▸ **YOUR OBJECTIVE**
Among the entries below, extract exactly the lines that run from the one with "Proof. intros m1 m2 H a ? <-. apply rd_ext." through the one with "rewrite byte_insert, decide_True by done.", both ends included.

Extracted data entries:

(* ===== verification/_CoqProject ===== *)
-Q . S2P
Prelude.v
Machine.v
Util.v
Arrays.v
Spinlock.v
Pmm.v
Frames.v
PmmFrames.v
Vmm.v
VmmCorrect.v
Kheap.v
VmmNew.v
Heap.v
KheapCorrect.v
Process.v
Scheduler.v
SchedulerCorrect.v
Formatter.v
FormatterCorrect.v
Keyboard.v
Gdt.v
Interrupts.v
InterruptsCorrect.v
Fs.v
Ustar.v
UstarCorrect.v
Listing.v
ListingCorrect.v
Vfs.v
VfsCorrect.v
Prompt.v
PromptCorrect.v
GameOfLife.v
GameOfLifeCorrect.v
Snake.v
SnakeCorrect.v
Syscall.v
SyscallCorrect.v
Ls.v
Shell.v
Games.v
GamesCorrect.v
Entry.v
EntryCorrect.v
User.v
Threads.v
Multitask.v
SyscallEntry.v
Devices.v
Demo.v
DemoCorrect.v
Startup.v
StartupCorrect.v
Boot.v
(* ===== verification/Machine.v ===== *)
(** * The machine under the memory manager

    RAM as a byte-addressed store, little-endian multi-byte accesses, and the
    record of the kernel globals that [mm/pmm.c] and [mm/vmm.c] keep.

    RAM is keyed by physical address.  The kernel reaches it through two
    windows, the identity map of low memory and the higher-half direct map
    (HHDM) that starts at [hhdm_offset]; [cell] resolves a C pointer to the
    physical byte it designates.  A cell holds eight bits whatever number the
    finite map stores there, so no separate range invariant is needed. *)

From S2P Require Import Prelude.

(** ** RAM *)

Definition byte (m : gmap Z Z) (a : Z) : Z := u8 (default 0 (m !! a)).

(** Little-endian load and store of [n] bytes. *)
Fixpoint rd (n : nat) (m : gmap Z Z) (a : Z) : Z :=
  match n with
  | O => 0
  | S n' => byte m a + 256 * rd n' m (a + 1)
  end.

Fixpoint wr (n : nat) (m : gmap Z Z) (a v : Z) : gmap Z Z :=
  match n with
  | O => m
  | S n' => wr n' (<[a := u8 v]> m) (a + 1) (v / 256)
  end.

(** Two stores with the same bytes: the equivalence every RAM access respects. *)
Definition ram_eq (m1 m2 : gmap Z Z) : Prop := ∀ a, byte m1 a = byte m2 a.

(** [m2] agrees with [m1] outside the addresses in [P]. *)
Definition same_outside (P : Z → Prop) (m1 m2 : gmap Z Z) : Prop :=
  ∀ a, ¬ P a → byte m2 a = byte m1 a.

Definition in_range (lo n a : Z) : Prop := lo ≤ a < lo + n.

(** ** Kernel globals *)

Record kstate := KState {
  hhdm_offset : Z;         (* pmm.c: uint64_t hhdm_offset *)
  spin_lock : Z;           (* pmm.c: spinlock_t spin_lock *)
  bitmap : Z;              (* pmm.c: static uint8_t* bitmap *)
  bitmap_top_index : Z;    (* pmm.c: static uint64_t bitmap_top_index *)
  bitmap_prev_index : Z;   (* pmm.c: static uint64_t bitmap_prev_index *)
  vmm_kernel : Z;          (* vmm.c: vmm_t* vmm_kernel *)
  cr3 : Z;                 (* the page-table base register *)
  ram : gmap Z Z;
}.

Definition set_hhdm (h : Z) (s : kstate) : kstate :=
  KState h (spin_lock s) (bitmap s) (bitmap_top_index s) (bitmap_prev_index s)
    (vmm_kernel s) (cr3 s) (ram s).
Definition set_spin_lock (l : Z) (s : kstate) : kstate :=
  KState (hhdm_offset s) l (bitmap s) (bitmap_top_index s) (bitmap_prev_index s)
    (vmm_kernel s) (cr3 s) (ram s).
Definition set_bitmap (b : Z) (s : kstate) : kstate :=
  KState (hhdm_offset s) (spin_lock s) b (bitmap_top_index s) (bitmap_prev_index s)
    (vmm_kernel s) (cr3 s) (ram s).
Definition set_top (t : Z) (s : kstate) : kstate :=
  KState (hhdm_offset s) (spin_lock s) (bitmap s) t (bitmap_prev_index s)
    (vmm_kernel s) (cr3 s) (ram s).
Definition set_prev (p : Z) (s : kstate) : kstate :=
  KState (hhdm_offset s) (spin_lock s) (bitmap s) (bitmap_top_index s) p
    (vmm_kernel s) (cr3 s) (ram s).
Definition set_vmm_kernel (v : Z) (s : kstate) : kstate :=
  KState (hhdm_offset s) (spin_lock s) (bitmap s) (bitmap_top_index s)
    (bitmap_prev_index s) v (cr3 s) (ram s).
Definition set_cr3 (c : Z) (s : kstate) : kstate :=
  KState (hhdm_offset s) (spin_lock s) (bitmap s) (bitmap_top_index s)
    (bitmap_prev_index s) (vmm_kernel s) c (ram s).
Definition set_ram (m : gmap Z Z) (s : kstate) : kstate :=
  KState (hhdm_offset s) (spin_lock s) (bitmap s) (bitmap_top_index s)
    (bitmap_prev_index s) (vmm_kernel s) (cr3 s) m.

(** The physical byte a pointer designates. *)
Definition cell (h va : Z) : Z := if h <=? va then va - h else va.

Definition load (n : nat) (s : kstate) (va : Z) : Z :=
  rd n (ram s) (cell (hhdm_offset s) va).
Definition store (n : nat) (va v : Z) (s : kstate) : kstate :=
  set_ram (wr n (ram s) (cell (hhdm_offset s) va) v) s.

(** The globals that allocation and release of frames leave alone. *)
Definition same_globals (s s' : kstate) : Prop :=
  hhdm_offset s' = hhdm_offset s ∧ bitmap s' = bitmap s ∧
  bitmap_top_index s' = bitmap_top_index s ∧
  vmm_kernel s' = vmm_kernel s ∧ cr3 s' = cr3 s.

(** ** Lemmas on RAM *)

#[global] Instance ram_eq_equiv : Equivalence ram_eq.
Proof.
  split.
  - by intros m a.
  - intros m1 m2 H a. by rewrite H.
  - intros m1 m2 m3 H1 H2 a. by rewrite H1, H2.
Qed.

#[global] Instance byte_proper : Proper (ram_eq ==> eq ==> eq) byte.
Proof. intros m1 m2 H a ? <-. apply H. Qed.

Lemma byte_range m a : 0 ≤ byte m a < 256.
Proof. apply u8_range. Qed.
#[export] Hint Resolve byte_range : width.

Lemma byte_insert m a v x :
  byte (<[a := v]> m) x = if decide (a = x) then u8 v else byte m x.
Proof. unfold byte. rewrite lookup_insert. by case_decide. Qed.

Lemma byte_wr n m a v x :
  byte (wr n m a v) x =
    if decide (a ≤ x < a + Z.of_nat n) then u8 (v / 256 ^ (x - a)) else byte m x.
Proof.
  revert m a v. induction n as [|n IH]; intros m a v; cbn [wr].
  { case_decide; [lia|done]. }
  rewrite IH, byte_insert. repeat case_decide; try lia; subst; try done.
  - rewrite Z.div_div by lia. f_equal. f_equal.
    rewrite <- Z.pow_succ_r by lia. f_equal. lia.
  - replace (x - x) with 0 by lia. rewrite Z.pow_0_r, Z.div_1_r.
    unfold u8. by rewrite wrap_wrap.
Qed.

Lemma rd_ext n m1 m2 a :
  (∀ x, a ≤ x < a + Z.of_nat n → byte m1 x = byte m2 x) → rd n m1 a = rd n m2 a.
Proof.
  revert a. induction n as [|n IH]; intros a H; cbn [rd]; [done|].
  rewrite (H a), (IH (a + 1)); [done| |lia]. intros x Hx. apply H. lia.
Qed.

#[global] Instance rd_proper n : Proper (ram_eq ==> eq ==> eq) (rd n).
Proof. intros m1 m2 H a ? <-. apply rd_ext. intros. apply H. Qed.

Lemma rd_range n m a : 0 ≤ rd n m a < 256 ^ Z.of_nat n.
Proof.
  revert a. induction n as [|n IH]; intros a; cbn [rd]; [done|].
  pose proof (byte_range m a). specialize (IH (a + 1)).
  rewrite Nat2Z.inj_succ, Z.pow_succ_r by lia. lia.
Qed.

Lemma rd_wr_same n m a v : rd n (wr n m a v) a = v mod 256 ^ Z.of_nat n.
Proof.
  revert m a v. induction n as [|n IH]; intros m a v; cbn [rd wr].
  { by rewrite Z.mod_1_r. }
  rewrite IH. rewrite byte_wr. rewrite decide_False by lia.
  rewrite byte_insert, decide_True by done.
  unfold u8 at 1. unfold u8. rewrite wrap_wrap by done. unfold wrap.
  rewrite Nat2Z.inj_succ, Z.pow_succ_r by lia.
  change (2 ^ 8) with 256. rewrite Z.rem_mul_r; lia.
Qed.

Lemma rd_wr_other n k m a b v :
  b + Z.of_nat n ≤ a ∨ a + Z.of_nat k ≤ b → rd n (wr k m a v) b = rd n m b.
Proof.
  intros H. apply rd_ext. intros x Hx. rewrite byte_wr, decide_False; [done|lia].
Qed.

Lemma rd_same_outside n P m1 m2 a :
  same_outside P m1 m2 → (∀ x, a ≤ x < a + Z.of_nat n → ¬ P x) → rd n m2 a = rd n m1 a.
Proof. intros H HP. apply rd_ext. intros x Hx. by apply H, HP. Qed.

Lemma same_outside_refl P m : same_outside P m m.
Proof. by intros a. Qed.

Lemma same_outside_trans P m1 m2 m3 :
  same_outside P m1 m2 → same_outside P m2 m3 → same_outside P m1 m3.
Proof. intros H1 H2 a Ha. by rewrite H2, H1. Qed.

Lemma same_outside_mono (P Q : Z → Prop) m1 m2 :
  (∀ a, P a → Q a) → same_outside P m1 m2 → same_outside Q m1 m2.
Proof. intros HPQ H a Ha. apply H. auto. Qed.

Lemma same_outside_wr n m a v :
  same_outside (in_range a (Z.of_nat n)) m (wr n m a v).
Proof. intros x Hx. rewrite byte_wr, decide_False; [done|]. unfold in_range in Hx. lia. Qed.

Lemma cell_hhdm h p : 0 ≤ p → cell h (p + h) = p.
Proof. intros. unfold cell. rewrite (proj2 (Z.leb_le _ _)); lia. Qed.

(** Words of the direct map. *)
Lemma load_store_same a v m : load 8 (store 8 a v m) a = u64 v.
Proof. unfold load, store. cbn [ram set_ram hhdm_offset]. by rewrite rd_wr_same. Qed.

Lemma load_store_other a b v m : hhdm_offset m ≤ a → hhdm_offset m ≤ b → b + 8 ≤ a ∨ a + 8 ≤ b →
  load 8 (store 8 a v m) b = load 8 m b.
Proof.
  intros Ha Hb H. unfold load, store, cell. cbn [hhdm_offset ram set_ram].
  rewrite !(proj2 (Z.leb_le _ _)) by done. apply (rd_wr_other 8 8). lia.
Qed.

#[export] Hint Resolve same_outside_refl : core.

▸ **REPLY**
Proof. intros m1 m2 H a ? <-. apply rd_ext. intros. apply H. Qed.

Lemma rd_range n m a : 0 ≤ rd n m a < 256 ^ Z.of_nat n.
Proof.
  revert a. induction n as [|n IH]; intros a; cbn [rd]; [done|].
  pose proof (byte_range m a). specialize (IH (a + 1)).
  rewrite Nat2Z.inj_succ, Z.pow_succ_r by lia. lia.
Qed.

Lemma rd_wr_same n m a v : rd n (wr n m a v) a = v mod 256 ^ Z.of_nat n.
Proof.
  revert m a v. induction n as [|n IH]; intros m a v; cbn [rd wr].
  { by rewrite Z.mod_1_r. }
  rewrite IH. rewrite byte_wr. rewrite decide_False by lia.
  rewrite byte_insert, decide_True by done.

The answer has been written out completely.